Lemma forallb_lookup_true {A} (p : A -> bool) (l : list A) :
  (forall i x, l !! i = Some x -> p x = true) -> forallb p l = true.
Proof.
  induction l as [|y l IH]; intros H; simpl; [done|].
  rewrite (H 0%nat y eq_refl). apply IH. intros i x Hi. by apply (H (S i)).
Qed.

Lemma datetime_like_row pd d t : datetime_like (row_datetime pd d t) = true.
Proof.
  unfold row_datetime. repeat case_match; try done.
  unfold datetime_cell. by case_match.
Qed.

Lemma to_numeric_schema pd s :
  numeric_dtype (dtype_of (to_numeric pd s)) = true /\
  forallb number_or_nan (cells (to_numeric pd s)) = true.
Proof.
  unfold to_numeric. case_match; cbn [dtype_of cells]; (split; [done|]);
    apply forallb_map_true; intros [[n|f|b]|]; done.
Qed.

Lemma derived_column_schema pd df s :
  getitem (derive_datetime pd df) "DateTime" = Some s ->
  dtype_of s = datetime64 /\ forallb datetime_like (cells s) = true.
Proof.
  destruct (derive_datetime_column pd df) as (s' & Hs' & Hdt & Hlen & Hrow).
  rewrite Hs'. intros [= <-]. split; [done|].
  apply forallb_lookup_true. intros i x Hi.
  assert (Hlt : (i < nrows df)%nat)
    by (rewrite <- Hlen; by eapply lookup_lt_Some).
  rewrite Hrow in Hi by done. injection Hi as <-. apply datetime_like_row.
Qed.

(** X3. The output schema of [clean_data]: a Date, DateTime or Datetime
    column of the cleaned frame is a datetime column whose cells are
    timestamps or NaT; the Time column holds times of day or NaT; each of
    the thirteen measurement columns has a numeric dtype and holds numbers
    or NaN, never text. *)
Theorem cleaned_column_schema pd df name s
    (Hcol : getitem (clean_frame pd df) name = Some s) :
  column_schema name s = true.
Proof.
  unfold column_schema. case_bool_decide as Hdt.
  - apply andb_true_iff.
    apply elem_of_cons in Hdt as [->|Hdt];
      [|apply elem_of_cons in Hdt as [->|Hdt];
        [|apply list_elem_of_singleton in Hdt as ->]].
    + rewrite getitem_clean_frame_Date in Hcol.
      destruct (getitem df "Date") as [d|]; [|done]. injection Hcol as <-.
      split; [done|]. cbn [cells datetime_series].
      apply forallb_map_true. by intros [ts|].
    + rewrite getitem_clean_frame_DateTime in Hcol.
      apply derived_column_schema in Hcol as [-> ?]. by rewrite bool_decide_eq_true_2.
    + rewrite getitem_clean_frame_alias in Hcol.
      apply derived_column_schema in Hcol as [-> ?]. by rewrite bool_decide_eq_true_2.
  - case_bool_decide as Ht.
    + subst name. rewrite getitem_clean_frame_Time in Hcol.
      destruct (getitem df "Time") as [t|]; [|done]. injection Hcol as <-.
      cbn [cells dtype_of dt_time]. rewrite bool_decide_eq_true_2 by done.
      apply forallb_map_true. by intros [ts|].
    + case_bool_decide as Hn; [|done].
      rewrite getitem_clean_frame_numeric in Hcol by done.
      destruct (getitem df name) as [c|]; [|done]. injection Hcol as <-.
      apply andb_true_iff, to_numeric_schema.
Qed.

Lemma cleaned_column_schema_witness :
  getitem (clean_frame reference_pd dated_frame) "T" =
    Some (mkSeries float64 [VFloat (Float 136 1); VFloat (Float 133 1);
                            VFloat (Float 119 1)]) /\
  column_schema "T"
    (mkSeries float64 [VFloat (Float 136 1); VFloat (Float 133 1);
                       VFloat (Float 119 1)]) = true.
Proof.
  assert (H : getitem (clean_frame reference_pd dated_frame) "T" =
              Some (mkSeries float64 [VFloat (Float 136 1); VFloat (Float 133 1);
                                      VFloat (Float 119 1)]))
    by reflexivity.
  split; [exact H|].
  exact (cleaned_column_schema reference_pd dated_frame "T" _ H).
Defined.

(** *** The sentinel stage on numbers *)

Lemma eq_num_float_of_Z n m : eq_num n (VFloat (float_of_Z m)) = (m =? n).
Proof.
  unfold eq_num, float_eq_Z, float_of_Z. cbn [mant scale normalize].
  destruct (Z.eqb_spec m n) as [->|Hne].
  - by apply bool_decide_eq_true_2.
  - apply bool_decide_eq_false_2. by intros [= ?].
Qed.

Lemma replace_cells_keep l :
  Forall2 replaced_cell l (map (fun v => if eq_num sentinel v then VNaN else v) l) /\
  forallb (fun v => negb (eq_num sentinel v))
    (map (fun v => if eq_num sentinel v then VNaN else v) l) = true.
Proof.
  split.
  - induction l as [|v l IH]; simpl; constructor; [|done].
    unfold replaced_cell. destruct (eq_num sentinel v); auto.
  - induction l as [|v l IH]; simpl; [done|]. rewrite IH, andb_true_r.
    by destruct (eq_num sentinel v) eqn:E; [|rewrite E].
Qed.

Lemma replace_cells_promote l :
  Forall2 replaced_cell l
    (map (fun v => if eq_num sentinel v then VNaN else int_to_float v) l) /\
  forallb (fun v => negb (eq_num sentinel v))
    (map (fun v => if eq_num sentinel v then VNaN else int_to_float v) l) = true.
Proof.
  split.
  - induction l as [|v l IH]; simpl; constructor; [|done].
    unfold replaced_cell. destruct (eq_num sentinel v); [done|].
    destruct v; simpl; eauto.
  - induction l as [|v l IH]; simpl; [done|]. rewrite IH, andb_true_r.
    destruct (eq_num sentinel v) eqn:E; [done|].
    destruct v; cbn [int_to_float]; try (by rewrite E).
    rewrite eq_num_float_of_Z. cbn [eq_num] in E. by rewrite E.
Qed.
- - -
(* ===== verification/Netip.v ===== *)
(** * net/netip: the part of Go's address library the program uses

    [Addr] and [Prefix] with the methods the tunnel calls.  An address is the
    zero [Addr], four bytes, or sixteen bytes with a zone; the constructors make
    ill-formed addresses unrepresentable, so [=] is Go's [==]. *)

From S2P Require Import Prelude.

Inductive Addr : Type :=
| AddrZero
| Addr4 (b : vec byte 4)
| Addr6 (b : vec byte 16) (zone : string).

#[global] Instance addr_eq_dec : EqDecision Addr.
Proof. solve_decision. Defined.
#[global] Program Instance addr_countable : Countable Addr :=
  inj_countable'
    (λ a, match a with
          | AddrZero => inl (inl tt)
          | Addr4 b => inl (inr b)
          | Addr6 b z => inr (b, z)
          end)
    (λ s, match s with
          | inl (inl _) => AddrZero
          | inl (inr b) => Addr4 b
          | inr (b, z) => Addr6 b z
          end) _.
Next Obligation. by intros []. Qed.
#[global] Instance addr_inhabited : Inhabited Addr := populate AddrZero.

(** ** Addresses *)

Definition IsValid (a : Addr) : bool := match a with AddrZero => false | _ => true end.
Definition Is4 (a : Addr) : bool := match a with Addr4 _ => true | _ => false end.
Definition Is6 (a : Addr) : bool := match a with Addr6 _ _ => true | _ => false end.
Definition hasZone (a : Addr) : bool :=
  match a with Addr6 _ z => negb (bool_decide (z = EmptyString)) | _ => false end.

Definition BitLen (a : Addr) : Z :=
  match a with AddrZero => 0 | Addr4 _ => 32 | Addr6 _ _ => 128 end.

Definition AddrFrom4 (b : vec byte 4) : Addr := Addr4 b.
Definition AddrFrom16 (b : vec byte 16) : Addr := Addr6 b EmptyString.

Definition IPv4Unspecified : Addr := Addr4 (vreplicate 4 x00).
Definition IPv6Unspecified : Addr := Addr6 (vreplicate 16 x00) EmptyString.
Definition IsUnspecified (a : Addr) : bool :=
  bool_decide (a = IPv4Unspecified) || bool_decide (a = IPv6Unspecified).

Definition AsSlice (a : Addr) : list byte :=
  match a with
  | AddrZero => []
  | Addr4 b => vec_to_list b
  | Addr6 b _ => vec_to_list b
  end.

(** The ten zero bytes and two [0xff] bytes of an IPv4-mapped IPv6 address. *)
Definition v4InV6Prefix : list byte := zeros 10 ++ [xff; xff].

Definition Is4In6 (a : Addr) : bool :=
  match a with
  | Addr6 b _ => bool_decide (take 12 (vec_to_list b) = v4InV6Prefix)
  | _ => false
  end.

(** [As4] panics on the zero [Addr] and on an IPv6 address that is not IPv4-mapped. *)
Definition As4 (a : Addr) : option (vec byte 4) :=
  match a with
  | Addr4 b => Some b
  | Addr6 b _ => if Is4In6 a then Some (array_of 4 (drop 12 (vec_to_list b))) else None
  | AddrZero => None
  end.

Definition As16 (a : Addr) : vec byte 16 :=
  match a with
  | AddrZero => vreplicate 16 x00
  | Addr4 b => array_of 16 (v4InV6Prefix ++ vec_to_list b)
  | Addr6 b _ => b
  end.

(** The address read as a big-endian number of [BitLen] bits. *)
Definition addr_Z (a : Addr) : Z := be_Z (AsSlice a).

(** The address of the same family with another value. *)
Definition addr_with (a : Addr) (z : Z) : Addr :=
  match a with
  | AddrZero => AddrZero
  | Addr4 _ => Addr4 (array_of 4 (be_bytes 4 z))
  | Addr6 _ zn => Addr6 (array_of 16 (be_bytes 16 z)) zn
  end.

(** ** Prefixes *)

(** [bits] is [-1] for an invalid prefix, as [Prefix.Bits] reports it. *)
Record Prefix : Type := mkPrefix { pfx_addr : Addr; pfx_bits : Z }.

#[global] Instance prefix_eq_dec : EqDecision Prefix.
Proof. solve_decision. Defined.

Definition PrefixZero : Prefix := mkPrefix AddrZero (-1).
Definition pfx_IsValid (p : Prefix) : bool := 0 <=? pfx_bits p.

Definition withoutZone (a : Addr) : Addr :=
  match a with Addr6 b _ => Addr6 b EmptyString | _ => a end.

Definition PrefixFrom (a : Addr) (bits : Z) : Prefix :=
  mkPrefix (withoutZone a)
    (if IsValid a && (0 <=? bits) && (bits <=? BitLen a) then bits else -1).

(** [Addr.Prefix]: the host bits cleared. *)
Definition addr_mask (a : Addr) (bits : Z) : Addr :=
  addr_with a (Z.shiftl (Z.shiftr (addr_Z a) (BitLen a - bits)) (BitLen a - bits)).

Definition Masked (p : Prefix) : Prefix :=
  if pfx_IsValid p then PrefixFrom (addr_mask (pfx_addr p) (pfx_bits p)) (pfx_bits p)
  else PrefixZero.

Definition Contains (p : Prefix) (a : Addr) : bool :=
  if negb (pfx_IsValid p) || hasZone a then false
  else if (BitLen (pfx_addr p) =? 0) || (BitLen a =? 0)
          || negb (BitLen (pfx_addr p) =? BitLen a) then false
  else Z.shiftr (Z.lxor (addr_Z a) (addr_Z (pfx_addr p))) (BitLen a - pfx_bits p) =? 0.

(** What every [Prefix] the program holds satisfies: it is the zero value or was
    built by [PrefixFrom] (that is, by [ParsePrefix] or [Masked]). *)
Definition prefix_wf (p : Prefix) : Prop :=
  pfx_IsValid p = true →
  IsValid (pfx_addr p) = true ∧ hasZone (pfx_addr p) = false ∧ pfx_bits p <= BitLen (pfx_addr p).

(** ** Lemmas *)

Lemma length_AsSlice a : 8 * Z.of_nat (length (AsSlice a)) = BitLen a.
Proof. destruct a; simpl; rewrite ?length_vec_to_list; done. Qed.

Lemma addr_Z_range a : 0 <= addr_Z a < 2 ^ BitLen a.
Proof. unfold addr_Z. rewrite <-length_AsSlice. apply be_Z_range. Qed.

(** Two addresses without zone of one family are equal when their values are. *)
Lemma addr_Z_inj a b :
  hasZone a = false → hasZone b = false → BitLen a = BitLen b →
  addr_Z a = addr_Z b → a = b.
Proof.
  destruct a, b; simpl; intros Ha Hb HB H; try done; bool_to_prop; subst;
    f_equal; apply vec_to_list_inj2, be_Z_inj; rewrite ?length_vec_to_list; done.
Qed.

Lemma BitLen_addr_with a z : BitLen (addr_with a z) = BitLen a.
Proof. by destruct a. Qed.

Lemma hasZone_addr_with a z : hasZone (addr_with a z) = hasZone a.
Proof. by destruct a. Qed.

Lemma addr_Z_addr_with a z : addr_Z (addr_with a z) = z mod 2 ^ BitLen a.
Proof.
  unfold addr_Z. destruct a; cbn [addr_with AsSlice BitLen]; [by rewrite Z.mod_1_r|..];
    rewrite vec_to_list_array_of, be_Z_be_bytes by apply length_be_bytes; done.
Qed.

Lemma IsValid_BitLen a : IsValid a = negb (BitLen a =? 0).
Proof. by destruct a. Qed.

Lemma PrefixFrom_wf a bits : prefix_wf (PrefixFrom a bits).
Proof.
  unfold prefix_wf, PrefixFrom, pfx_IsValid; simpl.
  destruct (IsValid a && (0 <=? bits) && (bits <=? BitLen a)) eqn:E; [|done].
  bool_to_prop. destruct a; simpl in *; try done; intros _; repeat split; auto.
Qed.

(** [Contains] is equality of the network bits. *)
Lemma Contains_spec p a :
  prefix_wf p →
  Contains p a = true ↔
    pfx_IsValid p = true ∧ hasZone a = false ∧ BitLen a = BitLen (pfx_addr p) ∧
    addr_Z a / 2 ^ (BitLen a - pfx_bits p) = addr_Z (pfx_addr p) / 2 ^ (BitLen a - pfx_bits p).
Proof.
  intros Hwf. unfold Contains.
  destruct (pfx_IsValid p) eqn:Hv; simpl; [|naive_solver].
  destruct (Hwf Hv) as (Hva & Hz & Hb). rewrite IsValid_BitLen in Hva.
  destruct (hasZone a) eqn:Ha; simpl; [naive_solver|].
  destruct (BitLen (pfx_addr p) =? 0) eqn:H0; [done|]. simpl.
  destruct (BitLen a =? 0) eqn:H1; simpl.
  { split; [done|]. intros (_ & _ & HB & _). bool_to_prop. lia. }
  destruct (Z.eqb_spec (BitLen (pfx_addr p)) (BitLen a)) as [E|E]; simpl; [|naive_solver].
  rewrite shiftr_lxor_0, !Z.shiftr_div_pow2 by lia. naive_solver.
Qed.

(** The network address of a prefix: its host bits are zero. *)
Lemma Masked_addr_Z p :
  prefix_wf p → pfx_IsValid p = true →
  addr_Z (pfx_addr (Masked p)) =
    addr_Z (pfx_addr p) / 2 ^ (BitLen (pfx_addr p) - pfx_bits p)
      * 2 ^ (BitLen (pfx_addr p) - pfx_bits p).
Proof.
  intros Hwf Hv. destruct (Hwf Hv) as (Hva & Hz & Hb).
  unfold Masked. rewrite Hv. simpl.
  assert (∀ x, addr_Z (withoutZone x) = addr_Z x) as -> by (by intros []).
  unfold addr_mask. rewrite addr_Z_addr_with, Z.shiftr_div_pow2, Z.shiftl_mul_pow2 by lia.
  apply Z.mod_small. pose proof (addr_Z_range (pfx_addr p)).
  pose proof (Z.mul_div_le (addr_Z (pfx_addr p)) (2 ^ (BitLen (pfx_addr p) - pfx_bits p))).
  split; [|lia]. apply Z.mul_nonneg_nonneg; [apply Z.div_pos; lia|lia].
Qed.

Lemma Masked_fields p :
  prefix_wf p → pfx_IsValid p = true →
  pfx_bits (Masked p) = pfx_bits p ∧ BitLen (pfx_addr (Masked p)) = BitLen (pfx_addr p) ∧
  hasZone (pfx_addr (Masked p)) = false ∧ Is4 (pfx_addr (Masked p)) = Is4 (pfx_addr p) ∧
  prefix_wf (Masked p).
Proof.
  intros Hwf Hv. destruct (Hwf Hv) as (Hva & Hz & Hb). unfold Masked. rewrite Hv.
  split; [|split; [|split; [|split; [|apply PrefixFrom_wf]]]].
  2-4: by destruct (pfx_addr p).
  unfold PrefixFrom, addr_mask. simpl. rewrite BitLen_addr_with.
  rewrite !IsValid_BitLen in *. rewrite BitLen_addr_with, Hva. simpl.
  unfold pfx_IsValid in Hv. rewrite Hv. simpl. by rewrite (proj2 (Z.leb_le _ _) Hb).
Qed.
- - -
Task prompt: Once you reach the line with "timestamps or NaT;" in the data above, copy it and every line after it exactly, up to and including the line with "[|apply list_elem_of_singleton in".

Solution for this task:
    timestamps or NaT; the Time column holds times of day or NaT; each of
    the thirteen measurement columns has a numeric dtype and holds numbers
    or NaN, never text. *)
Theorem cleaned_column_schema pd df name s
    (Hcol : getitem (clean_frame pd df) name = Some s) :
  column_schema name s = true.
Proof.
  unfold column_schema. case_bool_decide as Hdt.
  - apply andb_true_iff.
    apply elem_of_cons in Hdt as [->|Hdt];
      [|apply elem_of_cons in Hdt as [->|Hdt];
        [|apply list_elem_of_singleton in Hdt as ->]].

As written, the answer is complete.